Key Track: "Puncture Wound"


22) Kathryn Calder- self titled

Ever since I heard the desolate icicle that was the Kathryn Calder penned Immaculate Machine palpitation "Statue" (off 2005's "Ones and Zeros"), I longed for more compositions in the same slivered vein from Kathryn. Ten years later, Calder has finally returned to the permafront-laden, disarmingly downcast conditions that spawned "Statue." "Beach" is topped with opaque spice, but is the most penetrable piece she has ever written. It is a song with a generous margin of space, setting the scene of a devoid beach. It carries the moody vibe of a blackout, stripping life down to its most essential, minimalist essence. In "Beach", there is no battery for the flashlight.  There is just unadorned naturalness, without the artifice. Even "Take a Little Time", the grooviest thing on the release, leaves its head bobbing movements for a cushy seated position during parts of its final third. "Blue Skies" is a comforting shoulder to lean on during the tumble, propping us up a pinch thanks to the wool-like, softhearted flush of her voice. "Song in Cm" is like the idealistic counselor that actually listens with empathy, instead of spatting unhelpful words like a one-way road. "Song in Cm" brings to mind a counselor that then starts bawling in unison with us so we know there is understanding in play, not just placating at work: that we are in this together. This album establishes that Calder's gift is making music that listens to us when we need to spill. Let her album be your sounding board.

Key Track:  "Beach"


21) Kris and Dee- A Great Long Game

Hearing Kris Abbott's guitar playing is like inhaling renewal. I feel exhilarated and free after listening to her guitar parts. Dee McNeil's spongy voice soaks up the guff inside your head, and helps you land back on even ground. Whether you need reassurance or a reality check, this album will set your mental capacities straight, and will be your heart's metronome. I spent the greater part of a day listening to "Trembling Aspen" on repeat, and that song was the elixir I needed to reacquaint myself with my bearings during a time when self-reinvention was necessary. "Pilot Light" is deep stuff, and Abbott's guitar solo offers some angularity, and backs up the grind of tough love being issued and received. "Cold Chisel" is that long awaited place where reality and dreams meet halfway. "A Great Long Game" is an album that asks the universe to be its pen pal, with self-betterment as the primary goal.

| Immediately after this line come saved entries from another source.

(* ===== verification/Sync.v ===== *)
(** The peer-to-peer node (net/node.cpp): synchronizing the chain with several
    peers at once, and passing on new blocks and transactions.

    The node runs on one thread of fibers. A handler here is what one fiber does
    from a message, or from its being scheduled, to its end; that other fibers
    may run while the client works is left out. The loops that sleep until they
    are triggered are one step each, and so is a block handed to the client.
    Messages, and connections to be closed, are appended to [p2_out]. Times of
    requests, by which slow peers are found, and the limit of the send queue are
    left out: a connection may close at any moment ([on_connection_closed]).
    The client is what implements [NodeDelegate]. *)

From S2P Require Import Prelude StateMonad Asset Records ChainInterface EvalState Tables PendingState ChainDatabase BlockOps Node ForkDb Pool Client.

#[export] Instance item_type_countable : Countable item_type.
Proof.
  refine (inj_countable' (fun k => match k with trx_message_type => 0%nat | block_message_type => 1%nat | other_message_type => 2%nat end)
    (fun n => match n with 0%nat => trx_message_type | 1%nat => block_message_type | _ => other_message_type end) _). by intros [].
Defined.
#[export] Instance item_id_countable : Countable item_id.
Proof. by refine (inj_countable' (fun i => (item_kind i, item_hash i)) (fun p => mk_item p.1 p.2) _); intros []. Defined.

Definition MIN_BLOCK_IDS_TO_PREFETCH : nat := 10000.
Definition FUTURE_SYNC_BLOCKS_GRACE_PERIOD_SEC : Z := 60 * 60.
Definition MAX_BLOCKS_PER_PEER_DURING_SYNCING : nat := 100.
Definition MAXIMUM_NUMBER_OF_BLOCKS_TO_HANDLE_AT_ONE_TIME : nat := 200.
Definition MAXIMUM_NUMBER_OF_BLOCKS_TO_PREFETCH : nat := 10 * MAXIMUM_NUMBER_OF_BLOCKS_TO_HANDLE_AT_ONE_TIME.
Definition DEFAULT_MAX_CONNECTIONS : nat := 200.
Definition MAX_ITEM_IDS : Z := 2000.
Definition MAX_INVENTORY_SIZE_IN_MINUTES : Z := 2.
Definition MAX_TRX_PER_SECOND : Z := 1.
Definition cache_duration_in_blocks : Z := 2.
Definition INSUFFICIENT_RELAY_FEE_PENALTY_SEC : Z := 15.

(** ** What the node asks of the client *)

Class NodeDelegate (D : Type) := {
  dg_has_item : item_id -> D -> result bool;
  dg_handle_message : client_message -> bool -> state_m D bool;
  dg_get_item_ids : item_type -> list Z -> D -> result (list Z * Z);
  dg_get_item : item_id -> D -> result client_message;
  dg_get_blockchain_synopsis : item_type -> Z -> Z -> D -> result (list Z);
  dg_sync_status : Z -> D -> D;
  dg_get_block_number : Z -> D -> result Z;
  dg_get_block_time : Z -> D -> result time;
  dg_get_blockchain_now : D -> time;
  dg_error_encountered : D -> D }.

#[export] Instance client_delegate `{FcI : Fc} `{Cr : Crypto} `{Tx : TxCrypto} `{St : Statics} `{Sz : Sizes} `{BC : BlockCrypto}
    `{Cp : Checkpoints} `{Gm : Games} : NodeDelegate client := {|
  dg_has_item := fun id c => has_item id (cl_node c);
  dg_handle_message := handle_message;
  dg_get_item_ids := fun kind synopsis c => get_item_ids kind synopsis MAX_ITEM_IDS (cl_node c);
  dg_get_item := fun id c => get_item id (cl_node c);
  dg_get_blockchain_synopsis := fun kind ref k c => get_blockchain_synopsis kind ref k (cl_node c);
  dg_sync_status := fun count c => fst (sync_status count c);
  dg_get_block_number := fun id c => get_block_num id (cl_node c);
  dg_get_block_time := fun id c => get_block_time id (cl_node c);
  dg_get_blockchain_now := fun c => db_clock (nd_db (cl_node c));
  dg_error_encountered := store_exception fc_exception |}.

(** ** The state of the node *)

Inductive connection_list := active | handshaking | closing.
#[export] Instance connection_list_eq_dec : EqDecision connection_list.
Proof. solve_decision. Defined.

(** [peer_connection]; the inventories have the time of each entry. *)
Record peer := mk_peer {
  pr_list : connection_list;
  pr_inbound : bool;
  pr_they_have_requested_close : bool;
  pr_we_have_requested_close : bool;
  pr_ids_of_items_to_get : list Z;
  pr_ids_of_items_being_processed : gset Z;
  pr_number_of_unfetched_item_ids : Z;
  pr_peer_needs_sync_items_from_us : bool;
  pr_we_need_sync_items_from_peer : bool;
  pr_item_ids_requested : option item_id;
  pr_sync_items_requested : gset Z;
  pr_last_block_number : Z;
  pr_last_block : Z;
  pr_last_block_time : time;
  pr_inhibit_fetching_sync_blocks : bool;
  pr_inventory_advertised_to_us : gmap item_id time;
  pr_inventory_advertised_to_peer : gmap item_id time;
  pr_items_requested : gset item_id;
  pr_transaction_fetching_inhibited_until : time;
  pr_last_known_fork_block_number : Z }.

Definition set_pr_connection (v : connection_list) (they we : bool) (p : peer) : peer :=
  mk_peer v (pr_inbound p) they we (pr_ids_of_items_to_get p) (pr_ids_of_items_being_processed p)
    (pr_number_of_unfetched_item_ids p) (pr_peer_needs_sync_items_from_us p) (pr_we_need_sync_items_from_peer p) (pr_item_ids_requested p)
    (pr_sync_items_requested p) (pr_last_block_number p) (pr_last_block p) (pr_last_block_time p) (pr_inhibit_fetching_sync_blocks p)
    (pr_inventory_advertised_to_us p) (pr_inventory_advertised_to_peer p) (pr_items_requested p) (pr_transaction_fetching_inhibited_until p)
    (pr_last_known_fork_block_number p).
(** The ids that are wanted from the peer, those handed to the client, and how
    many follow. *)
Definition set_pr_ids (to_get : list Z) (processed : gset Z) (unfetched : Z) (p : peer) : peer :=
  mk_peer (pr_list p) (pr_inbound p) (pr_they_have_requested_close p) (pr_we_have_requested_close p) to_get processed
    unfetched (pr_peer_needs_sync_items_from_us p) (pr_we_need_sync_items_from_peer p) (pr_item_ids_requested p)
    (pr_sync_items_requested p) (pr_last_block_number p) (pr_last_block p) (pr_last_block_time p) (pr_inhibit_fetching_sync_blocks p)
    (pr_inventory_advertised_to_us p) (pr_inventory_advertised_to_peer p) (pr_items_requested p) (pr_transaction_fetching_inhibited_until p)
    (pr_last_known_fork_block_number p).
Definition set_pr_needs (they we inhibit : bool) (p : peer) : peer :=
  mk_peer (pr_list p) (pr_inbound p) (pr_they_have_requested_close p) (pr_we_have_requested_close p) (pr_ids_of_items_to_get p)
    (pr_ids_of_items_being_processed p) (pr_number_of_unfetched_item_ids p) they we (pr_item_ids_requested p)
    (pr_sync_items_requested p) (pr_last_block_number p) (pr_last_block p) (pr_last_block_time p) inhibit
    (pr_inventory_advertised_to_us p) (pr_inventory_advertised_to_peer p) (pr_items_requested p) (pr_transaction_fetching_inhibited_until p)
    (pr_last_known_fork_block_number p).
Definition set_pr_requested (ids : option item_id) (sync : gset Z) (items : gset item_id) (p : peer) : peer :=
  mk_peer (pr_list p) (pr_inbound p) (pr_they_have_requested_close p) (pr_we_have_requested_close p) (pr_ids_of_items_to_get p)
    (pr_ids_of_items_being_processed p) (pr_number_of_unfetched_item_ids p) (pr_peer_needs_sync_items_from_us p)
    (pr_we_need_sync_items_from_peer p) ids sync (pr_last_block_number p) (pr_last_block p) (pr_last_block_time p)
    (pr_inhibit_fetching_sync_blocks p) (pr_inventory_advertised_to_us p) (pr_inventory_advertised_to_peer p) items
    (pr_transaction_fetching_inhibited_until p) (pr_last_known_fork_block_number p).
(** The last block of the peer that the client has. *)
Definition set_pr_last (num id : Z) (t : time) (p : peer) : peer :=
  mk_peer (pr_list p) (pr_inbound p) (pr_they_have_requested_close p) (pr_we_have_requested_close p) (pr_ids_of_items_to_get p)
    (pr_ids_of_items_being_processed p) (pr_number_of_unfetched_item_ids p) (pr_peer_needs_sync_items_from_us p)
    (pr_we_need_sync_items_from_peer p) (pr_item_ids_requested p) (pr_sync_items_requested p) num id t
    (pr_inhibit_fetching_sync_blocks p) (pr_inventory_advertised_to_us p) (pr_inventory_advertised_to_peer p) (pr_items_requested p)
    (pr_transaction_fetching_inhibited_until p) (pr_last_known_fork_block_number p).
Definition set_pr_inventory (to_us to_peer : gmap item_id time) (inhibited_until : time) (p : peer) : peer :=
  mk_peer (pr_list p) (pr_inbound p) (pr_they_have_requested_close p) (pr_we_have_requested_close p) (pr_ids_of_items_to_get p)
    (pr_ids_of_items_being_processed p) (pr_number_of_unfetched_item_ids p) (pr_peer_needs_sync_items_from_us p)
    (pr_we_need_sync_items_from_peer p) (pr_item_ids_requested p) (pr_sync_items_requested p) (pr_last_block_number p) (pr_last_block p)
    (pr_last_block_time p) (pr_inhibit_fetching_sync_blocks p) to_us to_peer (pr_items_requested p) inhibited_until
    (pr_last_known_fork_block_number p).

Definition is_active (p : peer) : bool := bool_decide (pr_list p = active).
Definition busy (p : peer) : bool :=
  negb (bool_decide (pr_items_requested p = ∅)) || negb (bool_decide (pr_sync_items_requested p = ∅))
  || match pr_item_ids_requested p with Some _ => true | None => false end.
Definition idle (p : peer) : bool := negb (busy p).

Inductive net_message :=
  | fetch_blockchain_item_ids (kind : item_type) (blockchain_synopsis : list Z)
  | blockchain_item_ids_inventory (kind : item_type) (total_remaining_item_count : Z) (item_hashes_available : list Z)
  | fetch_items (kind : item_type) (items_to_fetch : list Z)
  | item_not_available (requested_item : item_id)
  | item_ids_inventory (kind : item_type) (item_hashes_available : list Z)
  | client_item (m : client_message)
  (** [send_item]: the message is looked up when its turn comes *)
  | queued_item (id : item_id)
  | closing_connection
  | current_time_request.
(** What the node does to a connection. *)
Inductive output := send_message (m : net_message) | close_connection.

(** [_items_to_fetch]: blocks first, then by sequence number. *)
Record prioritized_item := mk_prioritized { pi_item : item_id; pi_sequence_number : Z }.

Record p2p (D : Type) := mk_p2p {
  p2_delegate : D;
  p2_now : time;
  p2_peers : gmap Z peer;
  p2_active_sync_requests : gset Z;
  p2_new_received_sync_items : list block_message;
  p2_received_sync_items : list block_message;
  (** the last of them at the end *)
  p2_most_recent_blocks_accepted : list Z;
  p2_total_number_of_unfetched_items : Z;
  p2_suspend_fetching_sync_blocks : bool;
  (** blocks handed to the client, whose calls have not ended *)
  p2_handle_message_calls : list block_message;
  p2_fetch_sync_items_triggered : bool;
  p2_process_backlog_scheduled : bool;
  p2_items_to_fetch : list prioritized_item;
  p2_items_to_fetch_sequence_counter : Z;
  p2_new_inventory : gset item_id;
  (** by the hash of the message: the message and the block clock *)
  p2_message_cache : gmap Z (client_message * Z);
  p2_block_clock : Z;
  p2_out : list (Z * output) }.
Arguments mk_p2p {D}.
Arguments p2_delegate {D}.
Arguments p2_now {D}.
Arguments p2_peers {D}.
Arguments p2_active_sync_requests {D}.
Arguments p2_new_received_sync_items {D}.
Arguments p2_received_sync_items {D}.
Arguments p2_most_recent_blocks_accepted {D}.
Arguments p2_total_number_of_unfetched_items {D}.
Arguments p2_suspend_fetching_sync_blocks {D}.
Arguments p2_handle_message_calls {D}.
Arguments p2_fetch_sync_items_triggered {D}.
Arguments p2_process_backlog_scheduled {D}.
Arguments p2_items_to_fetch {D}.
Arguments p2_items_to_fetch_sequence_counter {D}.
Arguments p2_new_inventory {D}.
Arguments p2_message_cache {D}.
Arguments p2_block_clock {D}.
Arguments p2_out {D}.

Section setters.
Context {D : Type}.
Implicit Types s : p2p D.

It is a collection willing to intake and embrace the confusion of question marks, while determined to not call off the expedition for answers.

Key Track: "Pilot Light"


20) Evening Hymns- Quiet Energies

Earnestness and sensitivity are my favourite two trait in male vocalists. "House of Mirrors" is so open, so vulnerable. Sylvie Smith's harmonies add perfume to these songs. "Evil Forces" feels spiritual. It pushes me to run more determinedly, absolutely in my marathon of living. "Rescue Teams" is both troubled and attentive. These are songs that have no interest in caricatures, and photogenic editing. These are songs about not holding back, and displaying the concealed pockets of your being with pride.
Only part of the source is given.